A lot of people would argue that television these days, especially programming targeted towards young people, lacks educational value. MTV undoubtedly is the target of the majority of the criticism because of its history of airing such gems like the Jersey Shore. However, recently, to my chagrin, I have found myself intrigued with one of MTV’s popular shows…Teen Mom 2. In case you’ve never heard of it, its a reality show that follows four mothers who have had children in their teens and their lives. I have heard mostly negative reviews on the entire concept of this show but did not get a chance to form my own opinion, however, until this summer when I actually found myself actively engaged in it. And, soon I was hooked…I had to binge watch it. I seriously could not help myself. What I didn’t know or expect before was that this show was teaching young people all over the country about the severity of muscular dystrophy.
I know what you’re thinking, that television show promotes teen pregnancy and lifestyles that are not quote-on-quote, “practical.” However, I think the show is more of an advocate for youth taking birth control precautions by showcasing the day to day issues that occur to these women facing young motherhood. One of the mothers on the show in particular struggles with circumstances that arguably are the most difficult out of the bunch. Although she is only 22 years old, Leah Messer-Calvert, she has 3 daughters already and has been married twice. Her first birth occurred when she was only 16 years old when she had twins , Aliannah and Aleeah .However, life would prove to be even more of a roller-coaster after she realized not all of her children were functioning normally.
Even before Teen Mom, the pregnancy and birth of the twins was televised on a related show, 16 and Pregnant.

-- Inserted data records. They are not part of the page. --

Lemma wp_inv_checkout db actor command payload locks context :
  inv now db -> valid_lines (cc_lines payload) ->
  wp (Checkout.handle actor command payload locks context now) (fun _ => inv now) any_refusal db.
Proof.
  intros Hinv [Hne Hpos]. unfold Checkout.handle. do 2 wp_step. apply wp_bind.
  eapply wp_mono; [apply wp_peek_lines| |done]. intros peeked ? (-> & Hfst & Hpk). apply wp_bind.
  eapply wp_mono; [by apply wp_gate_checkout| |done].
  intros drop db1 (Hok1 & [El1 Er1 Eo1 Ep1 _ _ _ Ef1] & Hone). apply wp_bind.
  assert (Hinv1 : inv now db1).
  { eapply inv_intro; [exact Hinv| |done|done|by rewrite Ep1|done].
    eapply books_same; [exact El1|exact Eo1|exact Er1|exact (inv_books _ _ Hinv)]. }
  eapply wp_mono; [apply wp_resolve_lines| |done]. intros resolved ? (-> & Hfst2 & Hres).
  destruct resolved as [|[line0 first] rest] eqn:Hr.
  { exfalso. apply Hne. rewrite <- Hfst, <- Hfst2. done. }
  rewrite <- Hr in *. clear Hr. apply wp_bind.
  eapply wp_mono; [apply wp_place_orders; [exact Hinv1| |]|intros ? ? ?; by wp_step|done].
  - intros e He. split; [by apply Hres|].
    assert (In (fst e) (map fst peeked)) as Hin by (rewrite <- Hfst2; by apply in_map).
    split; [|rewrite Hfst in Hin; by apply Hpos].
    apply in_map_iff in Hin as (e' & He' & Hin'). destruct (Hpk e' Hin') as [Hst' Hf'].
    pose proof (Hres e He) as Hst. unfold stands_for in *. rewrite El1, <- He' in Hst.
    assert (snd e' = snd e) as <- by congruence. done.
  - intros Hd. destruct (Hone Hd) as (e & -> & _). destruct resolved as [|x [|y t]]; try discriminate.
    by exists x.
Qed.
End Checkout.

Early on, the young parents noticed that the developments of their twin daughters were not happening at the same pace. For several years, the young mother struggled with countless doctor’s visits and tests to determine why she was not performing the way her sister was. It caused severe anxiety for years. It wasn’t until her daughter was 4 years old that she learned the terrible news, Ali was the only child in the world to be diagnosed with a particular case of muscular dystrophy. Although the young parents were relieved to finally have some answers, it would only be the beginning in their life of worries for their child. Because the disease is a progressive disorder; its only going to get worse.
In case you aren’t familiar with the disease:
Mayo Clinc says, “Muscular dystrophy is a group of genetic diseases in which muscle fibers are unusually susceptible to damage. These damaged muscles become progressively weaker. Most people who have muscular dystrophy will eventually need to use a wheelchair.
There are many different kinds of muscular dystrophy. Symptoms of the most common variety begin in childhood, primarily in boys. Other types of muscular dystrophy don’t surface until adulthood.
People who have muscular dystrophy may have trouble breathing or swallowing. Their limbs may also draw inward and become fixed in that position — a problem called contracture. Some varieties of the disease can also affect the heart and other organs.
While there is no cure for muscular dystrophy, medications and therapy can slow the course of the disease.”
Ali had begun having issues with walking as soon as she was on two feet. After short distances she was getting tired. The doctor had a recommendation; get Ali a wheelchair or her walking will only get worse. The only problem was that the wheelchair she needed cost $20,000 and because her disease is the only case in the world, she could not immediately get insurance approval to pay it. Leah teamed with doctors and physical therapists to train the young child on a loaner motorized chair. The insurance company tried to use the excuse of Ali being too young to be able to use the wheelchair, but after working with physical therapists, the professionals were able to record the use of the chair and send it to prove she definitely was capable of using it.
Raising a child that will battle a crippling rare disorder will require a lifetime of physical therapy, doctors visits and medications. However, the young mother stays optimistic. Off-screen, she has high hopes for her daughter’s future. Leah says, “We’re moving to a farm and getting Ali horses for therapy. The house is handicap-accessible – toilets, doorways, sinks, showers, everything.” She also says, “The struggles with Ali will always be there. I’m expecting ups and downs and things I don’t want to hear. But I know in my heart I’m going to handle everything the best way I possibly can. I’m in a great, great place.”